* [TASK INSTRUCTIONS]:
Please set down exactly the lines of the listing below from the line containing "leaves the function" through the line containing "Definition truthy (x", both lines included, leaving out all other lines.
○ ○ ○ ○
(** * Bank-account chaincode (asset-transfer-basic/chaincode-go/chaincode/smartcontract.go)

    A shallow embedding of the [SmartContract] methods and of the two
    collaborators they call: the chaincode stub (the world state, reached
    through [ctx.GetStub()]) and [encoding/json].

    - [float64] is Rocq's primitive binary64 [float]; [+], [-] and [<] are
      the IEEE 754 operations Go performs.
    - A Go [error] is kept as the value the code builds: [fmt.Errorf] yields a
      message, the stub and [encoding/json] yield errors of their own.
    - Every method runs in the monad [M]: it threads the stub and returns
      [Ok v] or [Err e] the way the Go method returns [(v, nil)] or
      [(_, err)].  A write that happened before an error stays in the stub:
      whether it is committed is decided by the caller of the chaincode. *)

From Stdlib Require Import Floats QArith.
From stdpp Require Import gmap strings list fin_maps.

(** ** Data model *)

(** [type Account struct { ID string; Owner string; Balance float64 }] *)
Record Account : Type := mkAccount {
  ID : string;
  Owner : string;
  Balance : float;
}.

(** [account.Balance = b] on a struct reached through a pointer. *)
Definition set_Balance (account : Account) (b : float) : Account :=
  {| ID := ID account; Owner := Owner account; Balance := b |}.

(** ** Errors *)

(** The errors the methods can return.  [Errorf] is the result of
    [fmt.Errorf]: nothing but its message.  [StubError] is an error the stub
    returned and the method passed on unchanged.  The two [encoding/json]
    errors are [*json.UnsupportedValueError] (from [Marshal]; [Str] is the
    offending float as [strconv.FormatFloat] prints it) and the error
    [Unmarshal] gives for bytes that are not an Account. *)
Inductive error : Type :=
| Errorf (msg : string)
| StubError (msg : string)
| UnsupportedValueError (Str : string)
| UnmarshalError (msg : string).

(** The spec's names for the messages the contract formats. *)
Definition AlreadyExistsError (id : string) : error :=
  Errorf ("the account " +:+ id +:+ " already exists").
Definition NotFoundError (id : string) : error :=
  Errorf ("the account " +:+ id +:+ " does not exist").
Definition InsufficientFundsError (fromID : string) : error :=
  Errorf ("insufficient funds in the account " +:+ fromID).
Definition ReadFailedError (cause : string) : error :=
  Errorf ("failed to read from world state: " +:+ cause).
Definition PutFailedError (cause : string) : error :=
  Errorf ("failed to put to world state: " +:+ cause).

Inductive result (A : Type) : Type :=
| Ok (a : A)
| Err (e : error).
Arguments Ok {A} a.
Arguments Err {A} e.

Definition is_Ok {A : Type} (r : result A) : bool :=
  match r with Ok _ => true | Err _ => false end.

(** ** encoding/json *)

(** Modelled from the spec: [json.Marshal] and [json.Unmarshal] of
    [encoding/json], which is not under src/ ("each Account is encoded as a
    self-describing structured record ...; decoding must reject malformed
    bytes").  The contract looks at a stored value in two ways only: it
    compares it with [nil] and it hands it to [json.Unmarshal].  A byte string
    is therefore identified with what [json.Unmarshal] makes of it: the
    Account it decodes to, or the fact that it is rejected.  Identifiers and
    owners are text (valid UTF-8), which [Marshal] writes and [Unmarshal]
    reads back unchanged. *)
Inductive bytes : Type :=
| Encoded (account : Account)
| Malformed (msg : string).

(** JSON has no notation for NaN and the infinities. *)
Definition unsupported (f : float) : bool :=
  (PrimFloat.is_nan f || PrimFloat.is_infinity f)%bool.

(** [strconv.FormatFloat(f, 'g', -1, 64)] on the values [Marshal] refuses. *)
Definition FormatFloat_unsupported (f : float) : string :=
  if PrimFloat.is_nan f then "NaN"
  else if PrimFloat.get_sign f then "-Inf" else "+Inf".

(** Modelled from the spec: [json.Marshal(account)], which fails with an
    "EncodingError if a record cannot be serialized".  The records
    [encoding/json] cannot serialize are those with a NaN or infinite number,
    for which it returns an [UnsupportedValueError]; any other record is
    encoded. *)
Definition json_Marshal (account : Account) : result bytes :=
  if unsupported (Balance account)
  then Err (UnsupportedValueError (FormatFloat_unsupported (Balance account)))
  else Ok (Encoded account).

(** Modelled from the spec: [json.Unmarshal(data, &account)] on a fresh
    [var account Account], which returns the record encoded or fails with a
    "DecodingError if stored bytes do not parse as an Account". *)
Definition json_Unmarshal (data : bytes) : result Account :=
  match data with
  | Encoded account => Ok account
  | Malformed msg => Err (UnmarshalError msg)
  end.

(** ** The chaincode stub *)

(** One [PutState] or [DelState] call the stub accepted. *)
Inductive write : Type :=
| Put (key : string) (value : bytes)
| Del (key : string).

(** Modelled from the spec: the stub behind [ctx.GetStub()], which is not
    under src/; it is the spec's store collaborator, "get(key) -> bytes |
    absent", "put(key, bytes) -> ok", "delete(key) -> ok" and "scan", each of
    which "fails on transport/storage error" only.
    - [World]: the key-value state; a key without a binding reads as [nil].
    - [Writes]: the writes accepted so far, the latest first.
    - [Faults]: the failures to come.  Each call of the stub takes the head of
      this script: [Some msg] makes the call fail with that message and do
      nothing else, [None] (or an exhausted script) lets it through.
    No method reads a key after it has written it, so it makes no difference
    whether a read would see the writes of its own invocation. *)
Record ChaincodeStub : Type := mkStub {
  World : gmap string bytes;
  Writes : list write;
  Faults : list (option string);
}.

(** The stub never fails from this state on. *)
Definition available (stub : ChaincodeStub) : Prop :=
  Forall (λ f, f = None) (Faults stub).

(** The stub lets its next call through. *)
Definition serves_next (stub : ChaincodeStub) : Prop :=
  match Faults stub with
  | Some _ :: _ => False
  | _ => True
  end.

(** Methods: stub in, result and stub out. *)
Definition M (A : Type) : Type := ChaincodeStub → result A * ChaincodeStub.

Definition ret {A : Type} (a : A) : M A := λ stub, (Ok a, stub).

Definition throw {A : Type} (e : error) : M A := λ stub, (Err e, stub).
(** * CodeCity: the scanner pipeline of [scanner2.py]

    A shallow embedding of the repository-to-city pipeline: URL parsing,
    file enumeration, per-file analysis, the completion-order scheduler,
    the treemap layout step, the colour encoder and the tile assembler,
    followed by the properties the specification states about them.

    Conventions of the embedding.
    - Python [int] is [Z]; Python [float] is idealised as exact rational
      arithmetic ([Q], compared with [==]); rounding is not modelled.
    - File names, paths and URLs are [string]s; decoded file content is a
      list of Unicode code points ([list N]), since [str.splitlines]
      recognises line boundaries outside ASCII.
    - A raised exception is a value of [exn]; code that may raise returns
      [result].  Printing to stdout is not part of the state, except the
      enumerator's limit warning, which is returned as a flag.
    - What the process gets from outside (the clone, the directory walk,
      file contents, lizard's function list, the completion order of the
      worker pool) is collected in the record [Env].
    - The [try]/[finally] of the entry point is modelled a second time
      with the faults of the operating system (record [Host]) in
      [build_city_on_host], which the command line of the script
      ([main]) runs.  The handlers of [app.py] that run the script and
      serve its results follow; what the web application is given from
      outside is the record [AppEnv], and the files it reads and writes
      are the state [AppState]. *)

From Stdlib Require Import ZArith QArith Qminmax Lqa Lia List Bool.
From Stdlib Require Import String Ascii Permutation.
Import ListNotations.

Local Open Scope string_scope.
Local Open Scope Z_scope.
(** The integers the loop hands to the delay, in order, when it reads
    [lines] starting with the flag at [respectRules]: those of the
    crawl-delay lines it reaches with the flag up.  A user-agent line sets
    the flag for the lines after it; a crawl-delay line read with the flag
    down is passed over. *)
Fixpoint appliedCounts (respectRules : bool) (lines : list string) : list Z :=
  match lines with
  | [] => []
  | line :: rest =>
      match directiveOf line with
      | None => appliedCounts respectRules rest
      | Some (directive, value) =>
          if (directive =? "user-agent")%string
          then appliedCounts ((value =? "*") || (ToLower value =? "grawler"))%string
                             rest
          else if respectRules && (directive =? "crawl-delay")%string
          then match Atoi value with
               | Some count => count :: appliedCounts respectRules rest
               | None => appliedCounts respectRules rest
               end
          else appliedCounts respectRules rest
      end
  end.

(** The last integer the loop hands to the delay when it reads [body], if
    there is one. *)
Definition lastCount (body : string) : option Z :=
  last (appliedCounts false (Split body)).

(** No line of [lines] names this crawler in a [user-agent] directive. *)
Definition neverNamed (lines : list string) : bool :=
  forallb (λ line, negb (namesThisAgent line)) lines.
End Parser.

(** Both sets of the rules are maps that [make] allocated. *)
Definition allocated (crawlRules : CrawlRules) : Prop :=
  is_Some (DisallowedPaths crawlRules) ∧ is_Some (AllowedPaths crawlRules).

(** [key] is a key of the set [s]. *)
Definition member (key : string) (s : Set_) : Prop :=
  ∃ m, s = Some m ∧ is_Some (m !! key).

Definition withDelay (crawlRules : CrawlRules) (delay : Z) : CrawlRules :=
  {| DisallowedPaths := DisallowedPaths crawlRules;
     AllowedPaths := AllowedPaths crawlRules;
     Delay := delay |}.

(** ASCII letters to lower case; other bytes stay. *)
Definition asciiLower (c : ascii) : ascii :=
  let n := N_of_ascii c in
  if ((65 <=? n) && (n <=? 90))%N then ascii_of_N (n + 32) else c.

Fixpoint asciiToLower (s : string) : string :=
  match s with
  | EmptyString => EmptyString
  | String c rest => String (asciiLower c) (asciiToLower rest)
  end.

(** The ASCII white space: tab, line feed, vertical tab, form feed, carriage
    return and space. *)
Definition isSpace (c : ascii) : bool :=
  let n := N_of_ascii c in
  (((9 <=? n) && (n <=? 13)) || (n =? 32))%N.

Fixpoint trimLeft (s : string) : string :=
  match s with
  | EmptyString => EmptyString
  | String c rest => if isSpace c then trimLeft rest else s
  end.

Fixpoint trimRight (s : string) : string :=
  match s with
  | EmptyString => EmptyString
  | String c rest =>
      match trimRight rest with
      | EmptyString => if isSpace c then EmptyString else String c EmptyString
      | kept => String c kept
      end
  end.

#[export] Instance ascii_strings : StringsPkg :=
  {| ToLower := asciiToLower; TrimSpace := fun s => trimRight (trimLeft s) |}.

Definition lf : string := String newline EmptyString.

(** ** The HTTP client

    The client is the program's environment.  A [Client] answers a request
    from the requests made before it and the URL asked for, so the same URL
    may be answered differently at different times; the [Network] state is
    the list of URLs requested so far, oldest first. *)

Definition error : Type := string.

(** What reading [response.Body] to its end gives. *)
Inductive Body :=
| ReadError (err : error)
| ReadBody (body : string).

Inductive Reply :=
| TransportError (err : error)
| Response (StatusCode : Z) (body : Body).

Definition Network : Type := list string.
Definition Client : Type := Network → string → Reply.

(** [client.Get(url)] *)
Definition client_Get (client : Client) (url : string) (net : Network)
  : Reply * Network :=
  (client net url, net ++ [url]).

Definition robotsURL (domain : string) : string :=
  "http://" +:+ domain +:+ "/robots.txt".

Section Robots.
Context `{StringsPkg}.

(** The result is the pair Go returns and the network afterwards; [None]
    is a run-time panic. *)
Definition fetchCrawlRules (client : Client) (domain : string) (net : Network)
  : option ((CrawlRules * option error) * Network) :=
  let url := robotsURL domain in
  let '(response, net) := client_Get client url net in
  match response with
  | TransportError err => Some ((newCrawlRules, Some err), net)
  | Response StatusCode body =>
      if (399 <? StatusCode) || (StatusCode <? 200)
      then Some ((newCrawlRules, None), net)
      else
        match body with
        | ReadError err => Some ((newCrawlRules, Some err), net)
        | ReadBody body =>
            crawlRules ← parseBody body;
            Some ((crawlRules, None), net)
        end
  end.

Record RulesIndex := mkRulesIndex {
  client : Client;
  rules : gmap string CrawlRules;
}.

(** [NewRulesIndex] for a client that is not nil. *)
Definition NewRulesIndex (client : Client) : RulesIndex :=
  {| client := client; rules := ∅ |}.

(** [index.rules[hostname]] read as a value: the zero value when absent. *)
Definition rulesAt (index : RulesIndex) (hostname : string) : CrawlRules :=
  default zeroCrawlRules (rules index !! hostname).

Definition Get (index : RulesIndex) (hostname : string) (net : Network)
  : option ((CrawlRules * option error) * RulesIndex * Network) :=
  match rules index !! hostname with
  | None =>
      '(crawlRules, err, net) ← fetchCrawlRules (client index) hostname net;
      match err with
      | Some err => Some ((zeroCrawlRules, Some err), index, net)
      | None =>
          let index := {| client := client index;
                          rules := <[hostname := crawlRules]> (rules index) |} in
          Some ((rulesAt index hostname, None), index, net)
      end
  | Some _ => Some ((rulesAt index hostname, None), index, net)
  end.

Definition DomainCount (index : RulesIndex) : nat := size (rules index).
End Robots.

(** ** URLs and the link extractor

    [net/url] and [collectlinks] are libraries; the program uses the fields
    of [url.URL] and these four operations. *)

Record url_URL := mkURL {
  Scheme : string;
  Opaque : string;
  User : option string;
  Host : string;
  Path : string;
  RawPath : string;
  ForceQuery : bool;
  RawQuery : string;
  Fragment : string;
}.

(** [url.URL{}] *)
Definition zeroURL : url_URL :=
  {| Scheme := ""; Opaque := ""; User := None; Host := ""; Path := "";
     RawPath := ""; ForceQuery := false; RawQuery := ""; Fragment := "" |}.

Class UrlPkg := {
  url_Parse : string → option url_URL;
  URL_String : url_URL → string;
  URL_Hostname : url_URL → string;
  collectlinks_All : Body → list string;
}.

Record website := mkWebsite {
  referrer : url_URL;
  URL : url_URL;
}.

(** [website{}] *)
Definition zeroWebsite : website := {| referrer := zeroURL; URL := zeroURL |}.

Definition withHost (u : url_URL) (host : string) : url_URL :=
  {| Scheme := Scheme u; Opaque := Opaque u; User := User u; Host := host;
     Path := Path u; RawPath := RawPath u; ForceQuery := ForceQuery u;
     RawQuery := RawQuery u; Fragment := Fragment u |}.

Definition withScheme (u : url_URL) (scheme : string) : url_URL :=
  {| Scheme := scheme; Opaque := Opaque u; User := User u; Host := Host u;
     Path := Path u; RawPath := RawPath u; ForceQuery := ForceQuery u;
     RawQuery := RawQuery u; Fragment := Fragment u |}.

(** ** The crawl worker *)

(** What a call of [crawl] does: it prints an error and returns, or it sends
    [urlsToVet] on [vettingQueue] and [toCrawl] on [finished]. *)
Inductive CrawlOutcome :=
| GetFailed (err : error)
| BadStatus (StatusCode : Z)
| Crawled (urlsToVet : list website) (finished : website).

Section Crawl.
Context `{UrlPkg}.
(** * A shallow embedding of the trading bot's risk manager and strategies

    Sources: [modules/risk_manager.py] and [modules/strategies.py].

    Number model.  Python's [float] (and [int]) values are embedded as exact
    rationals [Q]; floating-point rounding error is outside the model.
    [math.floor], [math.ceil], [round(x, n)], [abs] and
    [round(-math.log10(x))] are the exact mathematical functions.  A float
    [NaN] produced by an indicator is [None] of [option Q].

    Where the model and binary64 part.  A float product that lies next to an
    integer can fall on either side of it ([0.57 * 100] is
    [56.99999999999999]), so [math.floor] or [math.ceil] of a product can
    differ by one from the exact value, and a floored quantity can sit one
    grid unit lower than the exact one.  The statements below about the value
    of a floored or raised quantity are therefore bounds with a margin of one
    grid unit, which both the exact and the binary64 evaluation satisfy; they
    do not fix the grid point.

    Control model.  A Python body either falls through to the next statement,
    leaves the function through [return], or raises: the [flow] monad below.
    The two mutable fields of a [RiskManager] instance are threaded
    explicitly. *)

From Stdlib Require Import QArith Qround Qabs Qpower Lqa ZArith Lia Bool.
From stdpp Require Import gmap strings list.

Local Open Scope Q_scope.

(** ** Python numbers *)

Module PyNum.

Definition Qltb (x y : Q) : bool := negb (Qle_bool y x).

(** Truth value of a number used as a condition: zero is false. *)
Definition truthy (x : Q) : bool := negb (Qeq_bool x 0).

(** [10**p] for an integer [p] (a float when [p] is negative). *)
Definition pow10 (p : Z) : Q := (10 # 1) ^ p.

(** Round half to even, the rule of Python's [round]. *)
Definition round_half_even (x : Q) : Z :=
  let f := Qfloor x in
  let r := x - inject_Z f in
  if Qltb r (1 # 2) then f
  else if Qltb (1 # 2) r then (f + 1)%Z
  else if Z.even f then f else (f + 1)%Z.

(** [round(x, ndigits)]. *)
Definition py_round (x : Q) (ndigits : Z) : Q :=
  inject_Z (round_half_even (x * pow10 ndigits)) / pow10 ndigits.

(** [decade_search fuel s2 p]: with [s2] a square, move [s2] into the
    decade [1/10, 10] by factors of 100, counting the moves in [p]. *)
Fixpoint decade_search (fuel : nat) (s2 : Q) (p : Z) : Z :=
  match fuel with
  | O => p
  | S fuel' =>
      if Qltb (10 # 1) s2 then decade_search fuel' (s2 * (1 # 100)) (p - 1)
      else if Qltb s2 (1 # 10) then decade_search fuel' (s2 * (100 # 1)) (p + 1)
      else p
  end.

(** [int(round(-math.log10(s)))] for [s > 0]: the integer [p] nearest to
    [-log10 s], that is the one with [10^(-2p-1) <= s^2 <= 10^(-2p+1)].
    The fuel bounds the number of decimal digits of [s]. *)
Definition round_neg_log10 (s : Q) : Z :=
  decade_search
    (Pos.to_nat (Pos.size (Z.to_pos (Qnum s))) + Pos.to_nat (Pos.size (Qden s)))
    (s * s) 0.

End PyNum.

(** ** Exceptions and early return *)

Inductive exn : Set := ZeroDivisionError | ValueError | IndexError | KeyError.

Inductive result (A : Type) : Type :=
| Ok (a : A)
| Raise (e : exn).
Arguments Ok {A} a.
Arguments Raise {A} e.

(** [flow R A]: a statement of a function returning [R] either continues
    with a value [A], returns [R] from the function, or raises. *)
Inductive flow (R A : Type) : Type :=
| Next (a : A)
| Return (r : R)
| Throw (e : exn).
Arguments Next {R A} a.
Arguments Return {R A} r.
Arguments Throw {R A} e.

#[global] Instance flow_bind {R} : MBind (flow R) := fun A B k m =>
  match m with
  | Next a => k a
  | Return r => Return r
  | Throw e => Throw e
  end.

#[global] Instance result_bind : MBind result := fun A B k m =>
  match m with
  | Ok a => k a
  | Raise e => Raise e
  end.

(** Use a possibly raising expression inside a body. *)
Definition lift {R A} (m : result A) : flow R A :=
  match m with
  | Ok a => Next a
  | Raise e => Throw e
  end.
○ ○ ○ ○
* [EXERCISE SOLUTION]:
    leaves the function through [return], or raises: the [flow] monad below.
    The two mutable fields of a [RiskManager] instance are threaded
    explicitly. *)

From Stdlib Require Import QArith Qround Qabs Qpower Lqa ZArith Lia Bool.
From stdpp Require Import gmap strings list.

Local Open Scope Q_scope.

(** ** Python numbers *)

Module PyNum.

Definition Qltb (x y : Q) : bool := negb (Qle_bool y x).

(** Truth value of a number used as a condition: zero is false. *)
Definition truthy (x : Q) : bool := negb (Qeq_bool x 0).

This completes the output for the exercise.